/ConSurf

Evolutionary conservation estimation of residues or nucleotides

Primary LanguageC++GNU General Public License v3.0GPL-3.0

ConSurf

Link to Elixir
Taken from http://consurf.tau.ac.il/overview.html

The ConSurf server [1] is a bioinformatics tool for estimating the evolutionary conservation of amino/nucleic acid positions in a protein/DNA/RNA molecule based on the phylogenetic relations between homologous sequences. The degree to which an amino (or nucleic) acid position is evolutionarily conserved is strongly dependent on its structural and functional importance; rapidly evolving positions are variable while slowly evolving positions are conserved. Thus, conservation analysis of positions among members from the same family can often reveal the importance of each position for the protein (or nucleic acid)'s structure or function. In ConSurf, the evolutionary rate is estimated based on the evolutionary relatedness between the protein (DNA/RNA) and its homologues and considering the similarity between amino (nucleic) acids as reflected in the substitutions matrix [2,3]. One of the advantages of ConSurf in comparison to other methods is the accurate computation of the evolutionary rate by using either an empirical Bayesian method or a maximum likelihood (ML) method [3].

  1. Glaser, F., Pupko, T., Paz, I., Bell, R.E., Bechor-Shental, D., Martz, E. and Ben-Tal, N. (2003) Bioinformatics, 19, 163-164.

  2. Mayrose,I., Graur,D., Ben-Tal,N. and Pupko,T. (2004) Mol. Biol. Evol., 21, 1781-1791.

  3. Pupko,T., Bell,R.E., Mayrose,I., Glaser,F. and Ben-Tal,N. (2002) Bioinformatics, 18 S71-S77.

HOWTO Install

Below You will find the guidlines on how to succesfully install ConSurf on your machine. Current manual is designed for Debian OS.

Installing libraries

In order for ConSurf to work properly please, install the following libraries:

autoconf
g++
libexpat-dev
libtool
perl

or simply run

sudo apt-get install autoconf g++ libexpat-dev libtool perl -y

Perl and BioPerl

It is mandatory to have perl installed on your machine. After Perl is installed please run the following commands in order to download and install perl modules

cpan

in CPAN run the following commands

sudo cpan force install Bio::Perl Config::IniFiles List::Util

3rd Party Software

ConSurf uses several programs to calculate the outputs. The Copyrights to these programs belongs to their owner. PLEASE MAKE SURE YOU FOLLOW THE LICENSE BY EACH OF THESE PROGRAMS.

The software can be found in the folder 3rd party software. Here are the instructions to install the software itself.

Rate4Site

Rate4Site - is the main algorithm behind ConSurf.

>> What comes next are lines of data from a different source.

(* ===== verification/Capacity.v ===== *)
(** The capacity of the store while the server runs: with the maintenance thread
    beside the command thread, requests other than INCR leave a store that holds
    at most [max_keys] entries with at most [max_keys] entries. *)

From S2P Require Import Prelude Lru Storage StorageInv StorageSpec StorageThms Conc StoreConc StoreConcThms StoreRely Resp RespThms Commands CommandsThms Persistence PersistenceThms Connection ConnectionThms EventLoop EventLoopThms Config Maintenance MaintenanceThms.
#[local] Open Scope Z_scope.

Module Capacity.
Import Store StoreInv StoreSpec StoreThms Conc StoreConc StoreConcThms StoreRely CommandsThms ConnectionThms PersistenceThms Config Maintenance MaintenanceThms.

Section Thms.
Context {plat : Store.Platform} {io : Io}.

(** ** The sizes of the shards, by the contents *)

Lemma shard_contents w i sh :
  store_ok (store w) → shards_ (store w) !! i = Some sh →
  view <$> map sh = filter (λ kvx, shard_for kvx.1 = i) (contents (store w)).
Proof.
  intros Hw Hi. apply map_eq. intros k. rw lookup_fmap map_lookup_filter contents_lookup //.
  pose proof (ok_shards _ Hw _ _ Hi) as Hok. destruct (decide (shard_for k = i)) as [He|Hne].
  - rw He Hi /=. destruct (map sh !! k); [|done]. cbn. by rw option_guard_True.
  - destruct (map sh !! k) as [e|] eqn:Hk; [by apply (ok_hash _ _ Hok) in Hk|]. cbn.
    destruct (shards_ (store w) !! shard_for k) as [sh'|]; [|done]. cbn. destruct (map sh' !! k); [|done]. cbn. by rw option_guard_False.
Qed.

Lemma shrinks_dom w w' :
  store_ok (store w) → store_ok (store w') → max_keys_ (store w') = max_keys_ (store w) →
  dom (contents (store w')) ⊆ dom (contents (store w)) → shrinks w w'.
Proof.
  intros Hw Hw' Hm Hd. split_and!; [done..|]. apply Forall2_same_length_lookup.
  split; [by rw /sizes !length_fmap (ok_count _ Hw) (ok_count _ Hw')|]. intros i a b Ha Hb. rw /sizes list_lookup_fmap in Ha. rw /sizes list_lookup_fmap in Hb.
  destruct (shards_ (store w) !! i) as [sh|] eqn:Hi; [|done]. destruct (shards_ (store w') !! i) as [sh'|] eqn:Hi'; [|done].
  injection Ha as <-. injection Hb as <-.
  rw -(map_size_fmap view (map sh')) -(map_size_fmap view (map sh)).
  rw (shard_contents w i sh) // (shard_contents w' i sh') //. rw -!size_dom. apply subseteq_size.
  intros k. rw !elem_of_dom. intros [vx Hvx]. rw map_lookup_filter_Some in Hvx. destruct Hvx as [Hvx Hs]. cbn in Hs.
  assert (k ∈ dom (contents (store w))) as [vy Hvy]%elem_of_dom by (apply Hd, elem_of_dom; by eexists).
  exists vy. by apply map_lookup_filter_Some.
Qed.

(** ** Operations that add no entry *)

(** An operation of the contract that adds no key. *)
Definition no_more {A} (m : M Spec.World A) : Prop := ∀ u a u',
  m u = Ret (a, u') → dom (Spec.contents u') ⊆ dom (Spec.contents u) ∧ Spec.capacity u' = Spec.capacity u.

Abbreviation shrinking := (keeps overflow_only (λ w, store_ok (store w)) shrinks).

Lemma sim_shrinks {A} (m : M World A) (m' : M Spec.World A) w :
  store_ok (store w) → sim w m m' → no_more m' → wp overflow_only m (λ _ w', store_ok (store w') ∧ shrinks w w') w.
Proof.
  intros Hw Hsim Hno. rw /sim in Hsim. rw /wp. destruct (m w) as [[a w']|f]; [|by destruct Hsim].
  destruct Hsim as [Hs Hok]. destruct (Hno _ _ _ Hs) as [Hd Hc]. split; [done|]. by apply shrinks_dom.
Qed.

Lemma section_shrinks {A} (m : M World A) (m' : M Spec.World A) (Q : A → Prop) :
  (∀ w, store_ok (store w) → sim w m m') → no_more m' →
  (∀ w, store_ok (store w) → wp overflow_only m (λ a _, Q a) w) → shrinking Q (section m).
Proof.
  intros Hsim Hno HQ. apply keeps_section. intros w Hw. specialize (HQ w Hw).
  pose proof (sim_shrinks m m' w Hw (Hsim w Hw) Hno) as H. rw /wp in H HQ |- *.
  destruct (m w) as [[a w']|f]; [|done]. by destruct H.
Qed.

Lemma no_more_bind {A B} (m : M Spec.World A) (k : A → M Spec.World B) :
  no_more m → (∀ a, no_more (k a)) → no_more (bind m k).
Proof.
  intros Hm Hk u b u'. rw /bind. destruct (m u) as [[a u1]|] eqn:He; [|done]. intros H.
  destruct (Hm _ _ _ He) as [H1 H2], (Hk _ _ _ _ H) as [H3 H4]. split; [set_solver|congruence].
Qed.
Lemma no_more_simple {A} (m : M Spec.World A) :
  (∀ u, match m u with Ret (_, u') => dom (Spec.contents u') ⊆ dom (Spec.contents u) ∧ Spec.capacity u' = Spec.capacity u | Fail _ => True end) →
  no_more m.
Proof. intros H u a u' He. specialize (H u). by rw He in H. Qed.

Lemma no_more_lift {A} (o : outcome A) : no_more (lift o).
Proof. intros u a u'. rw /lift. destruct o; [|done]. by intros [= _ <-]. Qed.

Ltac less :=
  repeat match goal with
  | |- no_more (bind _ _) => apply no_more_bind; [|intros ?]
  | |- no_more (lift _) => apply no_more_lift
  | |- no_more (match ?x with _ => _ end) => destruct x
  | |- no_more _ => apply no_more_simple; intros ?; cbn; (split; [set_solver|done])
  end.

Lemma expire_no_more key ttl_ms : no_more (Spec.expire key ttl_ms).
Proof.
  apply no_more_simple. intros u. rw /Spec.expire /bind /Spec.lookup /gets.
  destruct (Spec.contents u !! key) as [[v x]|] eqn:Hk; [|done]. cbn. destruct (Spec.expired _ _); [done|]. cbn.
  rw /lift. destruct (checked _); [|done]. cbn. split; [|done]. apply elem_of_dom_2 in Hk. set_solver.
Qed.

Lemma del_shrinks key : shrinking (λ _, True) (section (del key)).
Proof.
  eapply section_shrinks; [intros; by apply del_sim|rw /Spec.del; less|]. intros w Hw.
  eapply wp_mono; [by eapply sim_safe, del_sim|done].
Qed.
Lemma exists_shrinks key : shrinking (λ _, True) (section (exists_ key)).
Proof.
  eapply section_shrinks; [intros; by apply exists_sim|rw /Spec.exists_; less|]. intros w Hw.
  eapply wp_mono; [by eapply sim_safe, exists_sim|done].
Qed.
Lemma ttl_shrinks key : shrinking (λ r, in_i64 r = true) (section (ttl key)).
Proof.
  eapply section_shrinks; [intros; by apply ttl_sim|rw /Spec.ttl; less|]. intros w Hw.
  eapply wp_mono; [by apply ttl_law|]. by intros r w' (_ & _ & ?).
Qed.
Lemma expire_shrinks key ttl_ms : shrinking (λ _, True) (section (expire key ttl_ms)).
Proof.
  eapply section_shrinks; [intros; by apply expire_sim|apply expire_no_more|]. intros w Hw.
  eapply wp_mono; [by eapply sim_safe, expire_sim|done].
Qed.
Lemma get_shrinks key : shrinking (λ _, True) (get_prog key).
Proof.
  assert (shrinking (λ _, True) (section (get_exclusive key))) as Hex.
  { eapply section_shrinks; [intros; by apply get_exclusive_sim|rw /get_now; less|]. intros w Hw.
    eapply wp_mono; [by eapply sim_safe, get_exclusive_sim|done]. }
  intros w Hw. destruct (shard_at w key Hw) as (sh & Hi & _). rw /get_shared /wp /bind /read_shard Hi.
  destruct (map sh !! key); cbn [now_ms].
  - destruct (is_expired _ _); (split_and!; [done|by apply shrinks_same|done]).
  - split_and!; [done|by apply shrinks_same|done].
Qed.
Lemma flush_shrinks : shrinking (λ _, True) flush_prog.
Proof.
  apply all_shards_sound. intros i w sh Hw Hi Hok. destruct (flush_locked_ok _ _ Hok) as (sh' & ? & ? & Hm & _).
  exists sh'. split_and!; [done..|]. apply (shrinks_put i sh); [done..|]. rw Hm map_size_empty. lia.
Qed.

(** Such an operation beside the maintenance thread. *)
Lemma shrinking_amid {A} N n (Q : A → Prop) (p : Prog World A) : ∀ w,
  shrinking Q p → within N n w → amid overflow_only shrinks p (λ a w', within N n w' ∧ Q a) w.
Proof.
  induction p as [a|X m k IH]; intros w Hp Hw; [done|]. cbn [keeps amid] in *.
  eapply wp_mono; [apply Hp, Hw|]. intros x w1 (H1 & H2 & H3) w2 H4. apply IH; [done|].
  exact (within_shrinks _ _ _ _ (within_shrinks _ _ _ _ Hw H2) H4).
Qed.

Lemma shrinking_sound {A} (Q : A → Prop) (p : Prog World A) :
  shrinking Q p → keeps overflow_only (λ w, store_ok (store w)) (λ _ _, True) Q p.
Proof.
  induction p as [a|X m k IH]; intros Hp; [done|]. cbn [keeps] in *. intros w Hw.
  eapply wp_mono; [by apply Hp|]. intros x w' (? & _ & ?). auto.
Qed.

(** ** Requests *)

Section Requests.
Context (cfg : Config) (d0 : Disk) (N : Z) (HN : 1 ≤ N).

(** The store the handlers see, but for INCR. *)
Definition bounded_ops : Commands.StoreOps Shared := {|
  Commands.st_set := Commands.st_set;
  Commands.st_get := Commands.st_get;
  Commands.st_del := Commands.st_del;
  Commands.st_exists := Commands.st_exists;
  Commands.st_ttl := Commands.st_ttl;
  Commands.st_expire := Commands.st_expire;
  Commands.st_incr _ := fail (Undef SignedOverflow);
  Commands.st_keys := Commands.st_keys;
  Commands.st_flush := Commands.st_flush;
  Commands.st_size := Commands.st_size
|}.

(** The invariant of the shared store, and the bound. *)
Definition bounded (sh : Shared) : Prop := shared_ok cfg d0 sh ∧ within N N (shared_world sh).

Lemma beside_bounded {A} (Q : A → Prop) (p : Prog World A) sh :
  shrinking Q p → bounded sh → wp overflow_only (beside p) (λ a sh', bounded sh' ∧ Q a) sh.
Proof.
  intros Hp [Hsh Hw]. eapply wp_mono; [apply (beside_amid cfg d0 Q p (λ a w, within N N w ∧ Q a)); [done|by apply shrinking_sound|]|].
  - intros w H. apply shrinking_amid; [done|]. by eapply within_shrinks.
  - intros a sh' (? & ? & ?). done.
Qed.

Lemma beside_quiet {A} (p : Prog World A) sh :
  shrinking (λ _, True) p → bounded sh → wp overflow_only (beside p) (λ _ sh', bounded sh') sh.
Proof. intros Hp Hb. eapply wp_mono; [by eapply beside_bounded|]. by intros a sh' []. Qed.

#[refine] Instance bounded_safe : StoreSafe Shared (ops := bounded_ops) := {| st_inv := bounded |}.
Proof.
  all: intros; cbn [bounded_ops shared_ops Commands.st_set Commands.st_get Commands.st_del Commands.st_exists Commands.st_ttl
    Commands.st_expire Commands.st_incr Commands.st_keys Commands.st_flush Commands.st_size].
  - match goal with H : bounded _ |- _ => destruct H as [Hsh Hw] end.
    apply (beside_amid cfg d0 (λ _, True) _ (λ _ w, within N N w)); [done|apply set_sound|].
    intros w' H. apply set_beside; [done|]. by eapply within_shrinks.
  - by apply beside_quiet; [apply get_shrinks|].
  - by apply beside_quiet; [apply del_shrinks|].
  - by apply beside_quiet; [apply exists_shrinks|].
  - by apply beside_bounded; [apply ttl_shrinks|].
  - by apply beside_quiet; [apply expire_shrinks|].
  - done.
  - by apply beside_quiet; [apply keys_sound, shrinks_same|].
  - by apply beside_quiet; [apply flush_shrinks|].
  - by apply beside_quiet; [apply size_sound, shrinks_same|].
Defined.

End Requests.

Context {cc : Commands.Compiler}.
Import EventLoopThms.

Lemma agree_off {A} (i j : bytes) (m1 m2 : gmap bytes A) :
  base.delete i m1 = base.delete i m2 → j ≠ i → m1 !! j = m2 !! j.
Proof. intros H Hne. apply (f_equal (lookup j)) in H. by rw !lookup_delete_ne in H. Qed.

(** No other handler calls [incr]. *)
Lemma same_handlers cmd :
  cmd ≠ bs "incr" →
  Commands.new_dispatcher (ops := bounded_ops) !! cmd = Commands.new_dispatcher (ops := shared_ops) !! cmd.
Proof.
  intros Hne. by apply (agree_off (bs "incr")); [reflexivity|].
Qed.

(** A request that is not INCR. *)
Definition spares_incr (req : RespValue) : Prop :=
  ∀ name, Commands.arg req 0 = Ret name → tolower <$> str name ≠ bs "incr".

Lemma dispatch_cong (d d' : Commands.Dispatcher (W := Shared)) req sh :
  (∀ name, Commands.arg req 0 = Ret name → d !! (tolower <$> str name) = d' !! (tolower <$> str name)) →
  Commands.dispatch d req sh = Commands.dispatch d' req sh.
Proof.
  intros H. rw /Commands.dispatch. destruct (_ || _); [done|]. rw /bind /lift.
  destruct (Commands.arg req 0) as [name|]; [|done]. by rw (H _ eq_refl).
Qed.

Lemma dispatch_same req sh :
  spares_incr req →
  Commands.dispatch (Commands.new_dispatcher (ops := bounded_ops)) req sh =
  Commands.dispatch (Commands.new_dispatcher (ops := shared_ops)) req sh.
Proof. intros Hname. apply dispatch_cong. intros name Ha. exact (same_handlers _ (Hname _ Ha)). Qed.

Lemma dispatch_bounded cfg d0 N req sh :
  1 ≤ N → spares_incr req → bounded cfg d0 N sh →
  wp handler_fault (Commands.dispatch Commands.new_dispatcher req) (λ _ sh', bounded cfg d0 N sh') sh.
Proof.
  intros HN Hname Hb. pose proof (dispatch_ok (ops := bounded_ops) (safe := bounded_safe cfg d0 N HN) req sh Hb) as H.
  rw /wp dispatch_same // in H. rw /wp. by destruct (Commands.dispatch _ _ _) as [[r sh']|f]; [destruct H|].
Qed.

Lemma run_cmds_bounded cfg d0 N cmds : ∀ sh,
  1 ≤ N → Forall (λ c, spares_incr (RespThms.command_value c)) cmds → bounded cfg d0 N sh →
  wp handler_fault (run_cmds cmds) (λ _ sh', bounded cfg d0 N sh') sh.
Proof.
  induction cmds as [|c cmds IH]; intros sh HN Hc Hb; cbn [run_cmds]; wp_go; [done|]. apply Forall_cons in Hc as [Hc Hcs].
  eapply wp_mono; [by apply dispatch_bounded|]. intros r sh1 H1. wp_go. eapply wp_mono; [by apply IH|].
  intros rs sh2 H2. by wp_go.
Qed.

Lemma run_requests_bounded cfg d0 N reqs : ∀ sh,
  1 ≤ N → Forall (λ r, Forall (λ c, spares_incr (RespThms.command_value c)) r.2) reqs → bounded cfg d0 N sh →
  wp handler_fault (run_requests reqs) (λ _ sh', bounded cfg d0 N sh') sh.
Proof.
  induction reqs as [|r reqs IH]; intros sh HN Hc Hb; cbn [run_requests]; wp_go; [done|]. apply Forall_cons in Hc as [Hc Hcs].
  eapply wp_mono; [by apply run_cmds_bounded|]. intros x sh1 H1. wp_go. eapply wp_mono; [by apply IH|].
  intros rs sh2 H2. by wp_go.
Qed.

(** C17: requests keep the store within its capacity, INCR excepted.  Whatever
    requests of whatever clients are executed one after the other, and wherever
    sections of the maintenance thread fall between those of their operations: if
    [max_keys] is at least 1 and the store holds no more than [max_keys] entries
    before them, it holds no more afterwards. *)
Theorem requests_within_capacity cfg d0 sh reqs :
  shared_ok cfg d0 sh → 1 ≤ max_keys_ (store (shared_world sh)) →
  size_of (store (shared_world sh)) ≤ max_keys_ (store (shared_world sh)) →
  Forall (λ r, Forall (λ c, spares_incr (RespThms.command_value c)) r.2) reqs →
  match run_requests reqs sh with
  | Ret (_, sh') => shared_ok cfg d0 sh' ∧
      max_keys_ (store (shared_world sh')) = max_keys_ (store (shared_world sh)) ∧
      size_of (store (shared_world sh')) ≤ max_keys_ (store (shared_world sh))
  | Fail f => handler_fault f
  end.
Proof.
  intros Hsh HN Hsize Hreqs. set (N := max_keys_ (store (shared_world sh))) in *.
  assert (bounded cfg d0 N sh) as Hb.
  { split; [done|]. split; [apply (h_site _ _ _ Hsh)|done|]. by rw -size_of_sizes. }
  pose proof (run_requests_bounded cfg d0 N reqs sh HN Hreqs Hb) as H. rw /wp in H. revert H.
  destruct (run_requests reqs sh) as [[r sh']|f]; [|done].
  intros (? & [_ Hm Hs]). split_and!; [done..|]. by rw size_of_sizes.
Qed.

End Thms.

(** ** A concrete request *)

Module Demo.
Import EventLoopThms StoreThms.Demo PersistenceThms.Demo MaintenanceThms.Demo.
#[local] Existing Instances demo_platform demo_io Commands.demo_compiler.

Definition demo_reqs : list Request :=
  [(5, [[bs "SET"; bs "new"; bs "1"]; [bs "INCRBY"; bs "other"; bs "4"]]); (6, [[bs "SET"; bs "last"; bs "2"]])].

Lemma requests_within_capacity_witness :
  match run_requests demo_reqs demo_shared with
  | Ret (_, sh') => shared_ok default_config ∅ sh' ∧ max_keys_ (store (shared_world sh')) = 2 ∧
      size_of (store (shared_world sh')) ≤ 2
  | Fail f => handler_fault f
  end.
Proof.
  apply (requests_within_capacity default_config ∅ demo_shared demo_reqs demo_shared_ok);
    [vm_compute; discriminate|vm_compute; discriminate|].
  repeat constructor; intros name [= <-]; vm_compute; discriminate.
Defined.
End Demo.

End Capacity.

Installation: The sources are already in the folder 3rd party software. ConSurf requires the fast and slow versions. In order to obtain both of them simply run rate4site_build.sh script:

./rate4site_build.sh

ClustalW

ClustalW - please download from EBI; ftp://ftp.ebi.ac.uk/pub/software/clustalw2/

In 3rd party software folder You can already find the executable.

blastpgp

blastpgp can be found in 3rd party software/blast-2.2.26/bin

CD-HIT

cd-hit can be found in 3rd party software/cdhit

To compile simply run:

./cd-hit_build.sh

("Cd-hit: a fast program for clustering and comparing large sets of protein or nucleotide sequences", Weizhong Li & Adam Godzik Bioinformatics, (2006) 22:1658-9)

MUSCLE MSA program

can be found in 3rd aprty software

("MUSCLE: a multiple sequence alignment method with reduced time and space complexity". Edgar R.C. (2004), BMC Bioinformatics 5: 113.)

Databases

Please download SwissProt and TrEMBL databases and format the databases for Blast search (using blast formadb which is part of blast system. manual )

  1. update the location of SwissProt to point the location of SWISSPROT_DB
  2. update the location of TrEMBL to point the location of UNIPROT_DB.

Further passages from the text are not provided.